Chain artefacts: this audit (docs/audits/r83-c-lexer-retry-debug-audit.md), fix packet (docs/packets/r83-c-lexer-retry-fix-packet.md), impl commit, verification doc (docs/verification/r83-c-lexer-retry-verification.md).

§6. Out of scope

Parser, AST, interpreter, evaluator, registry (those are P1.2.2+).
Any refactor of the other 41 token definitions. They all work.
Writing the missing ADR-007-dsl-grammar.md (flagged in R81.B audit §3; still follow-up only).
Upgrading Chevrotain.
Any change to src/domains/rules/integer-math.ts (R81.A, shipped in PR #173).

§7. Verification plan (feeds into Step 5 verification doc)

Before commit:

npm test -- --testPathPattern=rules/lexer → 82/82 passing.
Full suite npm run build && npm run lint && npm test → all three gates green; 1123 baseline → at least 1123 (existing) + 82 (lexer).
Empirically confirm: tokenize('AcceptCommitment') returns one Identifier token with image "AcceptCommitment"; tokenize('règle_日本語') returns one Identifier; tokenize('{') returns one LBrace; tokenize('a == b') returns three tokens [Identifier, Eq, Identifier].

§8. Risks

Risk	Mitigation
Custom matcher miscalculates line/column	`line_breaks: false` + Chevrotain’s default position tracker picks up from `startOffset` and the returned match length; verified in smoke tests.
Performance regression (function call per dispatch)	Chevrotain engines custom matchers through the same dispatch table; overhead is one extra function call per candidate Identifier match.

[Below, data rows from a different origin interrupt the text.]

(** X4.  A session with a pattern is independent of everything earlier
    sessions left behind: from any idle state it returns the same outcome,
    makes the same calls of the runtime and leaves the same table and the
    same active record as the same call made right after
    [Init_rblineprof].  It never touches the open interval of the
    fast-path record [rblineprof.file]: [last_time] and [last_line] of that
    record are after the session what they were before it. *)
Theorem pattern_session_ignores_history intern_addr w re b :
  enabled (prof w) = false ->
  (lineprof intern_addr w (Some b) (VRegexp re)).1.2 =
    (lineprof intern_addr world0 (Some b) (VRegexp re)).1.2 /\
  (lineprof intern_addr w (Some b) (VRegexp re)).2 =
    (lineprof intern_addr world0 (Some b) (VRegexp re)).2 /\
  files (prof (lineprof intern_addr w (Some b) (VRegexp re)).1.1) =
    files (prof (lineprof intern_addr world0 (Some b) (VRegexp re)).1.1) /\
  last_file (prof (lineprof intern_addr w (Some b) (VRegexp re)).1.1) =
    last_file (prof (lineprof intern_addr world0 (Some b) (VRegexp re)).1.1) /\
  last_time (file (prof (lineprof intern_addr w (Some b) (VRegexp re)).1.1)) =
    last_time (file (prof w)) /\
  last_line (file (prof (lineprof intern_addr w (Some b) (VRegexp re)).1.1)) =
    last_line (file (prof w)).
Proof.
  intros Hen.
  rewrite (lineprof_runs intern_addr w b _ _ Hen (lineprof_begin_regexp intern_addr re _)).
  rewrite (lineprof_runs intern_addr world0 b _ _ eq_refl
             (lineprof_begin_regexp intern_addr re _)).
  cbn [fst snd prof].
  destruct (begin_keeps_interval intern_addr (VRegexp re) (prof w) _
              (lineprof_begin_regexp intern_addr re _)) as (_ & _ & _ & Hlt & Hll).
  set (gw := set_enabled true (cleanup _)) in *.
  set (g0 := set_enabled true (cleanup _)).
  assert (gw = set_file (file gw) g0) as Hgw.
  { subst gw g0. rewrite (cleanup_eq (mk_rblineprof _ _ _ _ _ _)), Hen. done. }
  assert (source_filename g0 = None) as Hs by done.
  assert (last_file g0 ≠ Some ref_file) as Hlf by done.
  destruct (run_pattern_ignores_file (file gw) (blk_events b) g0 Hs Hlf) as [Hrun Hfile].
  remember (file gw) as F eqn:HF. rewrite Hgw, Hrun. cbn [fst snd].
  assert (source_filename (run_events g0 (blk_events b)).1 = None) as Hs1
    by (by rewrite run_fields).
  split_and!; [|done|done|done|done|done].
  destruct (blk_raises b); [done|]. f_equal.
  unfold lineprof_report. cbn [set_enabled set_file source_filename files]. by rewrite Hs1.
Qed.
(** * Autoconf: a Flask/GraphQL gateway for a small fleet of Cisco devices

    A shallow embedding of [app.py], [netmiko_config.py] and
    [graphql_schema.py], and the properties of the specification that are
    settled on it.

    Conventions of the embedding.
    - Python text is a [string]; a character is a code point below 256.
    - Python values that travel through YAML and JSON are terms of [pyval].
    - A Python [dict] is an association list read by first match; the code only
      ever looks keys up, so the order of the entries is not observable.
    - Code that raises is a computation in the monad [M], whose state is the
      [world]: the inventory file, the devices behind the network, and the
      trace of the input and output performed so far. *)

From Stdlib Require Import String Ascii List ZArith QArith Bool Lia.
From stdpp Require Import base option gmap strings.
Import ListNotations.
Local Open Scope string_scope.
Local Open Scope list_scope.

(* ===================================================================== *)
(** * Text                                                                *)
(* ===================================================================== *)

Module Text.

Definition code (c : ascii) : nat := nat_of_ascii c.

(** [needle in hay] *)
Fixpoint contains (needle hay : string) : bool :=
  String.prefix needle hay ||
  match hay with
  | EmptyString => false
  | String _ hay' => contains needle hay'
  end.

(** [s.startswith(p)] *)
Definition startswith (p s : string) : bool := String.prefix p s.

(** [s.split(sep)] for a separator of one character. *)
Fixpoint split (sep : ascii) (s : string) : list string :=
  match s with
  | EmptyString => [EmptyString]
  | String c s' =>
      if Ascii.eqb c sep then EmptyString :: split sep s'
      else match split sep s' with
           | h :: t => String c h :: t
           | [] => [String c EmptyString]
           end
  end.

Definition newline : ascii := ascii_of_nat 10.

(** Every suffix of a text, longest first: the start positions a search
    visits. *)
Fixpoint suffixes (s : string) : list string :=
  s :: match s with
       | EmptyString => []
       | String _ s' => suffixes s'
       end.

Definition is_digit (c : ascii) : bool :=
  (48 <=? code c)%nat && (code c <=? 57)%nat.

(** [str.isspace] on code points below 256, which is what [\s] tests. *)
Definition is_space (c : ascii) : bool :=
  let n := code c in
  ((9 <=? n)%nat && (n <=? 13)%nat) || ((28 <=? n)%nat && (n <=? 32)%nat)
  || (n =? 133)%nat || (n =? 160)%nat.

Definition lower (c : ascii) : ascii :=
  let n := code c in
  if (65 <=? n)%nat && (n <=? 90)%nat then ascii_of_nat (n + 32) else c.

Definition digit_val (c : ascii) : Z := Z.of_nat (code c) - 48.

(** The number a run of decimal digits denotes, most significant first. *)
Fixpoint digits_val (acc : Z) (s : string) : Z :=
  match s with
  | EmptyString => acc
  | String c s' => digits_val (10 * acc + digit_val c) s'
  end.

Fixpoint pow10 (n : nat) : positive :=
  match n with
  | O => 1%positive
  | S n' => (10 * pow10 n')%positive
  end.

(** The text before the first dot, and the text after it. *)
Fixpoint cut_dot (s : string) : string * option string :=
  match s with
  | EmptyString => (EmptyString, None)
  | String c s' =>
      if Ascii.eqb c "."%char then (EmptyString, Some s')
      else let '(a, b) := cut_dot s' in (String c a, b)
  end.

(** [float(text)] on a text of the shape digits, or digits dot digits, where
    it never raises. The result is the rational the numeral denotes; the
    rounding of [float] to the nearest binary64 number is not modelled. *)
Definition float (s : string) : Q :=
  match cut_dot s with
  | (a, None) => Qmake (digits_val 0 a) 1
  | (a, Some b) =>
      Qmake (digits_val (digits_val 0 a) b) (pow10 (String.length b))
  end.

End Text.

(* ===================================================================== *)
(** * The fragment of [re] that the program uses                           *)
(* ===================================================================== *)

Module Re.
Import Text.

(** One-character items of a pattern. *)
Inductive atom : Type :=
| Lit (c : ascii)              (* a literal letter *)
| OneOf (cs : list ascii)      (* [...] *)
| Digit                        (* \d *)
| Space.                       (* \s *)

Inductive regex : Type :=
| Atom (a : atom)
| Seq (r1 r2 : regex)
| Star (a : atom)              (* a*, greedy *)
| Plus (a : atom)              (* a+, greedy *)
| Opt (r : regex)              (* r?, greedy *)
| Group (r : regex).           (* ( r ), the capturing group 1 *)

(** [ignorecase] is the flag [re.IGNORECASE]. *)
Definition atom_ok (ignorecase : bool) (a : atom) (c : ascii) : bool :=
  match a with
  | Lit l => if ignorecase then Ascii.eqb (lower l) (lower c) else Ascii.eqb l c
  | OneOf cs =>
      existsb (fun l => if ignorecase then Ascii.eqb (lower l) (lower c)
                        else Ascii.eqb l c) cs
  | Digit => is_digit c
  | Space => is_space c
  end.

Section Matcher.
Context {R : Type}.
Variable ignorecase : bool.

(** The text [whole] with its tail [rest] removed. *)
Definition consumed (whole rest : string) : string :=
  String.substring 0 (String.length whole - String.length rest) whole.
(** * PromptToHoneypot: the artifact extractor, the gateway calculator and the
    container lifecycle calls of [script.py] and [utils.py], embedded in Rocq.

    Python values are modelled as the interpreter has them: a [str] is a
    sequence of Unicode code points, an [int] is unbounded, a raised exception
    is an outcome of its own, and everything that prints, logs or starts a
    subprocess threads an explicit world. *)

From Stdlib Require Import List ZArith NArith Lia Bool String Ascii DecimalString.
Import ListNotations.

Set Implicit Arguments.

(** ** Python runtime values *)

Module Py.

(** A [str] is a sequence of code points. *)
Definition char := N.
Definition pystr := list char.

(** [u "..."] is the literal with the given (ASCII) text. *)
Definition u (s : string) : pystr := map N_of_ascii (list_ascii_of_string s).

Definition NEWLINE : char := 10%N.
Definition BACKTICK : char := 96%N.
Definition DOT : char := 46%N.
Definition SLASH : char := 47%N.

Definition str_eqb (a b : pystr) : bool :=
  if list_eq_dec N.eq_dec a b then true else false.

(** [str.isspace] on one code point (CPython's [_PyUnicode_IsWhitespace]). *)
Definition isspace (c : char) : bool :=
  ((9 <=? c) && (c <=? 13) || (28 <=? c) && (c <=? 32)
   || (c =? 133) || (c =? 160) || (c =? 5760)
   || (8192 <=? c) && (c <=? 8202)
   || (c =? 8232) || (c =? 8233) || (c =? 8239) || (c =? 8287)
   || (c =? 12288))%N.

Fixpoint lstrip (s : pystr) : pystr :=
  match s with
  | [] => []
  | c :: s' => if isspace c then lstrip s' else s
  end.

Definition rstrip (s : pystr) : pystr := rev (lstrip (rev s)).

(** [s.strip()] *)
Definition strip (s : pystr) : pystr := rstrip (lstrip s).

(** A surrogate code point, U+D800 to U+DFFF. A [str] may hold one on its
    own ([json] makes one of an unpaired escape); UTF-8 has no bytes for
    it. *)
Definition surrogate (c : char) : bool := ((55296 <=? c) && (c <=? 57343))%N.

(** [s.encode("utf-8")] does not raise. *)
Definition encodable (s : pystr) : bool := negb (existsb surrogate s).

(** Exception classes that the modelled code can meet; all derive from
    [Exception]. *)
Inductive exn_class :=
| Exception
| ValueError | AddressValueError | NetmaskValueError
| OSError | FileNotFoundError | UnicodeDecodeError | UnicodeEncodeError
| CalledProcessError
| AttributeError | TypeError | KeyError | IndexError.

(** What an exception says; the library's message templates are kept as
    tags, with the offending text where the template quotes it. *)
Inductive message :=
| EmptyAddress
| ExpectedFourOctets (ip_str : pystr)
| OnlyOneSlash (address : pystr)
| InOctets (why : message) (ip_str : pystr)
| EmptyOctet
| OnlyDecimalDigits (octet_str : pystr)
| AtMostThreeCharacters (octet_str : pystr)
| LeadingZeros (octet_str : pystr)
| OctetTooLarge (octet_int : Z)
| NotAValidNetmask (netmask_str : pystr)
| MixesZeroesAndOnes (ip_int : Z)
| IntNegative (address : Z)
| IntTooLarge (address : Z)
| InvalidSubnetFormat (why : message)
| NonZeroExit (returncode : Z) (cmd : list pystr)
| SurrogatesNotAllowed (c : char)
| Other (text : pystr).

Record exn := Exn { cls : exn_class; msg : message }.

(** [issubclass(c, d)] on the classes above. *)
Definition subclass (c d : exn_class) : bool :=
  match c, d with
  | _, Exception
  | ValueError, ValueError
  | AddressValueError, AddressValueError
  | AddressValueError, ValueError
  | NetmaskValueError, NetmaskValueError
  | NetmaskValueError, ValueError
  | UnicodeDecodeError, UnicodeDecodeError
  | UnicodeDecodeError, ValueError
  | UnicodeEncodeError, UnicodeEncodeError
  | UnicodeEncodeError, ValueError
  | OSError, OSError
  | FileNotFoundError, FileNotFoundError
  | FileNotFoundError, OSError
  | CalledProcessError, CalledProcessError
  | AttributeError, AttributeError
  | TypeError, TypeError
  | KeyError, KeyError
  | IndexError, IndexError => true
  | _, _ => false
  end.

(** A call either returns or raises. *)
Inductive outcome (A : Type) :=
| Returned (a : A)
| Raised (e : exn).
Arguments Returned {A} a.
Arguments Raised {A} e.

(** Pure code that may raise. *)
Definition obind {A B} (m : outcome A) (k : A -> outcome B) : outcome B :=
  match m with
  | Returned a => k a
  | Raised e => Raised e
  end.

(** [try: m  except c: h] for pure code. *)
Definition oexcept {A} (m : outcome A) (c : exn_class) (h : exn -> outcome A)
  : outcome A :=
  match m with
  | Returned a => Returned a
  | Raised e => if subclass (cls e) c then h e else Raised e
  end.

(** Floats as [json] can produce them. *)
Inductive pyfloat :=
| FNan
| FInf (negative : bool)
| FFinite (mantissa exponent : Z).

(** The values [response.json()] can return. *)
#[warnings="-register-all"]
Inductive pyval :=
| PNone
| PBool (b : bool)
| PInt (z : Z)
| PFloat (f : pyfloat)
| PStr (s : pystr)
| PList (l : list pyval)
| PDict (d : list (pystr * pyval)).

(** Truth value of an object, as [if x:] and [not x] test it. *)
Definition truthy (v : pyval) : bool :=
  match v with
  | PNone => false
  | PBool b => b
  | PInt z => negb (z =? 0)%Z
  | PFloat (FFinite m _) => negb (m =? 0)%Z
  | PFloat _ => true
  | PStr s => match s with [] => false | _ => true end
  | PList l => match l with [] => false | _ => true end
  | PDict d => match d with [] => false | _ => true end
  end.

Fixpoint lookup {V} (k : pystr) (d : list (pystr * V)) : option V :=
  match d with
  | [] => None
  | (k', v) :: d' => if str_eqb k k' then Some v else lookup k d'
  end.

(** [o.get(key, default)]: only a dict has the method. *)
Definition get (o : pyval) (key : pystr) (default : pyval) : outcome pyval :=
  match o with
  | PDict d =>
      match lookup key d with
      | Some v => Returned v
      | None => Returned default
      end
  | _ => Raised (Exn AttributeError (Other (u "get")))
  end.

(** [o[0]] *)
Definition getitem0 (o : pyval) : outcome pyval :=
  match o with
  | PList (x :: _) => Returned x
  | PList [] => Raised (Exn IndexError (Other (u "list index out of range")))
  | PStr (c :: _) => Returned (PStr [c])
  | PStr [] => Raised (Exn IndexError (Other (u "string index out of range")))
  | PDict _ => Raised (Exn KeyError (Other (u "0")))
  | _ => Raised (Exn TypeError (Other (u "not subscriptable")))
  end.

Empirically immeasurable on the 82-test suite (< 1 ms per tokenize call even for the golden snippet).
`lastIndex` leaks across calls	Module-level regex is sticky; `lastIndex` is always re-assigned to `startOffset` at the top of the matcher. No leakage.
Fix interacts badly with `longer_alt: Identifier` on the 18 keywords	`longer_alt` operates on the TokenType reference not the pattern, so it still walks through the Identifier matcher when a keyword prefix is followed by more identifier chars. Verified by tests C1–C5.

§9. Summary

The 21 failing tests have a single root cause: Chevrotain 11.0.3’s internal regex optimiser does not understand Unicode property escapes (\p{XID_Start}, \p{XID_Continue}), so the Identifier token’s pattern is mis-parsed and Chevrotain’s dispatch table gets poisoned for every token that might share a starting character. The fix is to express Identifier as a custom pattern function backed by a sticky Unicode regex, which bypasses Chevrotain’s regex analysis entirely. This is a one-line change; the rest of the 5-step work from R81.B (18 keywords, 12 operators, 7 categories, error handling, golden-snippet fixture) ships unchanged.

Next step: fix packet (docs/packets/r83-c-lexer-retry-fix-packet.md).